## Exercise:
Set down exactly the lines of the records from the top to the line containing "(** A computation"; include both.
++++ Information
(* ===== verification/Memory.v ===== *)
(** * The address space of the process

    The signal handler and the resolution of HotSpot's tables read memory
    through raw addresses.  Memory is a partial function from addresses to
    bytes, undefined where nothing is mapped; a load of several bytes is
    little-endian, as on the two architectures the tracer supports.  A function
    that only reads memory returns [None] when it touches an unmapped address.

    Loops over memory with no bound in the source run under [loop], which
    allows [2 ^ d] iterations at depth [d]: [loop 64] is enough for a loop that
    visits each address of the address space at most once. *)

From S2P Require Import Prelude.
From Stdlib Require Import ZArith Lia Ascii.
From stdpp Require Import base gmap list strings numbers.
Local Open Scope Z_scope.
Local Open Scope kt_scope.

Abbreviation mem := (Z -> option Z).

Fixpoint load (m : mem) (n : nat) (a : Z) : option Z :=
  match n with
  | O => Some 0
  | S n => b ← m (u64 a); rest ← load m n (a + 1); Some (b + 256 * rest)
  end.

(** [*reinterpret_cast<T*>(a)] for [uint64_t] and pointers, [int], [unsigned
    short] and [unsigned char]. *)
Definition load64 (m : mem) (a : Z) : option Z := load m 8 a.
Definition load32 (m : mem) (a : Z) : option Z := s32 <$> load m 4 a.
Definition load16 (m : mem) (a : Z) : option Z := load m 2 a.
Definition load8 (m : mem) (a : Z) : option Z := load m 1 a.

(** A computation on memory inside a program over another state. *)
Definition from_mem {S A} (x : option A) : prog S A :=
  match x with Some a => mret a | None => undef "access to unmapped memory" end.

Lemma bind_known {A B} (x : option A) (a : A) (f : A -> option B) :
  x = Some a -> (x ≫= f) = f a.
Proof. by intros ->. Qed.

(** Performs the reads whose values are known, in the order of the hypotheses given. *)
Tactic Notation "loads" uconstr(H1) := rewrite (bind_known _ _ _ H1).
Tactic Notation "loads" uconstr(H1) "," uconstr(H2) := loads H1; loads H2.
Tactic Notation "loads" uconstr(H1) "," uconstr(H2) "," uconstr(H3) := loads H1; loads H2, H3.
Tactic Notation "loads" uconstr(H1) "," uconstr(H2) "," uconstr(H3) "," uconstr(H4) :=
  loads H1; loads H2, H3, H4.

(** ** Bounded loops *)

Fixpoint loop {X A} (d : nat) (step : X -> X + A) (x : X) : X + A :=
  match d with
  | O => step x
  | S d =>
      match loop d step x with
      | inl x' => loop d step x'
      | inr a => inr a
      end
  end.

(** The loop exits with [a] after [n] iterations that continue. *)
Inductive exits {X A} (step : X -> X + A) : nat -> X -> A -> Prop :=
  | exits_now x a : step x = inr a -> exits step 0 x a
  | exits_later n x x' a : step x = inl x' -> exits step n x' a -> exits step (S n) x a.

(** The loop continues for [n] iterations. *)
Fixpoint continues {X A} (step : X -> X + A) (n : nat) (x x' : X) : Prop :=
  match n with
  | O => x = x'
  | S n => exists y, step x = inl y /\ continues step n y x'
  end.

Section loop.
Context {X A : Type} (step : X -> X + A).

Lemma exits_split n1 n2 x a :
  exits step (n1 + n2) x a -> exists x', continues step n1 x x' /\ exits step n2 x' a.
Proof.
  revert x; induction n1 as [|n1 IH]; intros x H; [by exists x|].
  inversion H as [|? ? y ? Hy Hr]; simplify_eq. destruct (IH _ Hr) as (x' & Hc & He).
  exists x'. split; [|done]. by exists y.
Qed.

Lemma loop_continues d x x' :
  continues step (2 ^ d) x x' -> loop d step x = inl x'.
Proof.
  revert x x'; induction d as [|d IH]; intros x x' H.
  - destruct H as (y & Hy & ->). done.
  - cbn [loop]. replace (2 ^ S d)%nat with (2 ^ d + 2 ^ d)%nat in H by (simpl; lia).
    assert (Hs : exists y, continues step (2 ^ d) x y /\ continues step (2 ^ d) y x').
    { revert H. generalize (2 ^ d)%nat at 1 3 as n. intros n. revert x.
      induction n as [|n IHn]; intros x H; [by exists x|].
      destruct H as (y & Hy & Hr). destruct (IHn _ Hr) as (z & Hz & Hz').
      exists z. split; [|done]. by exists y. }
    destruct Hs as (y & H1 & H2). by rewrite (IH _ _ H1), (IH _ _ H2).
Qed.

(** Fewer than [2 ^ d] iterations are all performed. *)
Lemma loop_exits d n x a : exits step n x a -> (n < 2 ^ d)%nat -> loop d step x = inr a.
Proof.
  revert n x; induction d as [|d IH]; intros n x H Hn.
  - assert (n = 0%nat) as -> by (simpl in Hn; lia). by inversion H.
  - cbn [loop]. destruct (decide (n < 2 ^ d)%nat) as [Hlt|Hge].
    + by rewrite (IH n).
    + replace n with (2 ^ d + (n - 2 ^ d))%nat in H by lia.
      destruct (exits_split _ _ _ _ H) as (x' & Hc & He).
      rewrite (loop_continues _ _ _ Hc). apply (IH (n - 2 ^ d)%nat); [done|].
      simpl in Hn. lia.
Qed.
End loop.

(** ** C strings *)

(** One character of [strlen], [strcmp] and the like: [Some] of the string read so far, reversed. *)
Definition cstr_step (m : mem) (x : Z * list Z) : (Z * list Z) + option (list Z) :=
  let '(a, acc) := x in
  match load8 m a with
  | None => inr None
  | Some b => if b =? 0 then inr (Some (rev acc)) else inl (a + 1, b :: acc)
  end.

(** The bytes of the zero-terminated string at an address. *)
Definition cstr_bytes (m : mem) (a : Z) : option (list Z) :=
  match loop 64 (cstr_step m) (a, []) with inr r => r | inl _ => None end.

Definition string_of_bytes (l : list Z) : string :=
  String.string_of_list_ascii ((fun b => ascii_of_N (Z.to_N b)) <$> l).

Definition bytes_of_string (s : string) : list Z :=
  (fun c => Z.of_N (N_of_ascii c)) <$> String.list_ascii_of_string s.

Definition cstr (m : mem) (a : Z) : option string := string_of_bytes <$> cstr_bytes m a.

Lemma string_of_bytes_of_string s : string_of_bytes (bytes_of_string s) = s.
Proof.
  unfold string_of_bytes, bytes_of_string. rewrite <- list_fmap_compose.
  rewrite (list_fmap_ext _ id).
  - rewrite list_fmap_id. apply String.string_of_list_ascii_of_string.
  - intros i c _. cbn [compose]. by rewrite N2Z.id, ascii_N_embedding.
Qed.

(** A zero-terminated string stored at [a]. *)
Definition stored (m : mem) (a : Z) (l : list Z) : Prop :=
  Forall (fun b => 0 < b) l /\
  forall i b, (l ++ [0]) !! i = Some b -> m (u64 (a + Z.of_nat i)) = Some b.

Lemma load8_eq m a : load8 m a = m (u64 a).
Proof. unfold load8, load. destruct (m (u64 a)) as [b|]; simpl; [f_equal; lia|done]. Qed.

Lemma stored_cons m a b l :
  stored m a (b :: l) -> 0 < b /\ m (u64 a) = Some b /\ stored m (a + 1) l.
Proof.
  intros [Hp Hm]. inversion Hp; simplify_eq. split; [done|]. split.
  - rewrite <- (Hm 0%nat b eq_refl). f_equal. f_equal. lia.
  - split; [done|]. intros i c Hi. rewrite <- (Hm (S i) c Hi). f_equal. f_equal. lia.
Qed.

Lemma cstr_exits m a l acc :
  stored m a l -> exits (cstr_step m) (length l) (a, acc) (Some (rev acc ++ l)).
Proof.
  revert a acc; induction l as [|b l IH]; intros a acc H.
  - apply exits_now. unfold cstr_step. rewrite load8_eq. destruct H as [_ Hm].
    replace a with (a + Z.of_nat 0) by lia. rewrite (Hm 0%nat 0 eq_refl). cbn.
    by rewrite app_nil_r.
  - destruct (stored_cons _ _ _ _ H) as (Hb & Hm & Hl).
    eapply exits_later; [unfold cstr_step; rewrite load8_eq, Hm|].
    + replace (b =? 0) with false by lia. reflexivity.
    + replace (rev acc ++ b :: l) with (rev (b :: acc) ++ l); [by apply IH|].
      simpl. by rewrite <- app_assoc.
Qed.

Lemma pow64_nat n : Z.of_nat n < 2 ^ 64 -> (n < 2 ^ 64)%nat.
Proof.
  intros H. apply Nat2Z.inj_lt. eapply Z.lt_le_trans; [exact H|].
  rewrite Nat2Z.inj_pow. apply Z.le_refl.
Qed.

Lemma cstr_stored m a s :
  stored m a (bytes_of_string s) -> Z.of_nat (length (bytes_of_string s)) < 2 ^ 64 ->
  cstr m a = Some s.
Proof.
  intros H Hn. unfold cstr, cstr_bytes.
  rewrite (loop_exits _ 64 _ _ _ (cstr_exits m a _ [] H) (pow64_nat _ Hn)).
  cbn [fmap option_fmap option_map rev app]. by rewrite string_of_bytes_of_string.
Qed.

(** ** Readable ranges *)

(** Alignment arguments. *)
Ltac align_lia := Z.to_euclidean_division_equations; lia.

Definition readable (m : mem) (lo hi : Z) : Prop := forall a, lo <= a < hi -> is_Some (m a).

Lemma load_readable m lo hi n a :
  readable m lo hi -> 0 <= lo -> hi <= 2 ^ 64 -> lo <= a -> a + Z.of_nat n <= hi ->
  is_Some (load m n a).
Proof.
  intros Hm Hlo Hhi. revert a; induction n as [|n IH]; intros a Ha Hn; [by eexists|].
  cbn [load]. rewrite wrapu_small by (unfold in_u; lia).
  destruct (Hm a) as [b Hb]; [lia|]. rewrite Hb. cbn.
  destruct (IH (a + 1)) as [r Hr]; [lia..|]. rewrite Hr. cbn. by eexists.
Qed.

Lemma load64_readable m lo hi a :
  readable m lo hi -> 0 <= lo -> hi <= 2 ^ 64 -> lo <= a -> a + 8 <= hi -> is_Some (load64 m a).
Proof. intros. by eapply load_readable. Qed.

(** ** Memory given by its words *)

(** Words stored from address [lo] on. *)
Definition words_at (lo : Z) (ws : list Z) : mem := fun a =>
  if (lo <=? a) && (a <? lo + 8 * Z.of_nat (length ws))
  then Some (Z.shiftr (default 0 (ws !! Z.to_nat ((a - lo) / 8))) (8 * (a mod 8)) mod 256)
  else None.

Lemma words_at_bytes lo ws b x : words_at lo ws b = Some x -> 0 <= x < 256.
Proof. unfold words_at. destruct (_ && _); [|done]. intros [= <-]. apply Z.mod_pos_bound. lia. Qed.

Lemma words_at_readable lo ws : readable (words_at lo ws) lo (lo + 8 * Z.of_nat (length ws)).
Proof. intros a Ha. unfold words_at. replace (_ && _) with true by lia. by eexists. Qed.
++++++++
## Written reply:
(* ===== verification/Memory.v ===== *)
(** * The address space of the process

    The signal handler and the resolution of HotSpot's tables read memory
    through raw addresses.  Memory is a partial function from addresses to
    bytes, undefined where nothing is mapped; a load of several bytes is
    little-endian, as on the two architectures the tracer supports.  A function
    that only reads memory returns [None] when it touches an unmapped address.

    Loops over memory with no bound in the source run under [loop], which
    allows [2 ^ d] iterations at depth [d]: [loop 64] is enough for a loop that
    visits each address of the address space at most once. *)

From S2P Require Import Prelude.
From Stdlib Require Import ZArith Lia Ascii.
From stdpp Require Import base gmap list strings numbers.
Local Open Scope Z_scope.
Local Open Scope kt_scope.

Abbreviation mem := (Z -> option Z).

Fixpoint load (m : mem) (n : nat) (a : Z) : option Z :=
  match n with
  | O => Some 0
  | S n => b ← m (u64 a); rest ← load m n (a + 1); Some (b + 256 * rest)
  end.

(** [*reinterpret_cast<T*>(a)] for [uint64_t] and pointers, [int], [unsigned
    short] and [unsigned char]. *)
Definition load64 (m : mem) (a : Z) : option Z := load m 8 a.
Definition load32 (m : mem) (a : Z) : option Z := s32 <$> load m 4 a.
Definition load16 (m : mem) (a : Z) : option Z := load m 2 a.
Definition load8 (m : mem) (a : Z) : option Z := load m 1 a.

(** A computation on memory inside a program over another state. *)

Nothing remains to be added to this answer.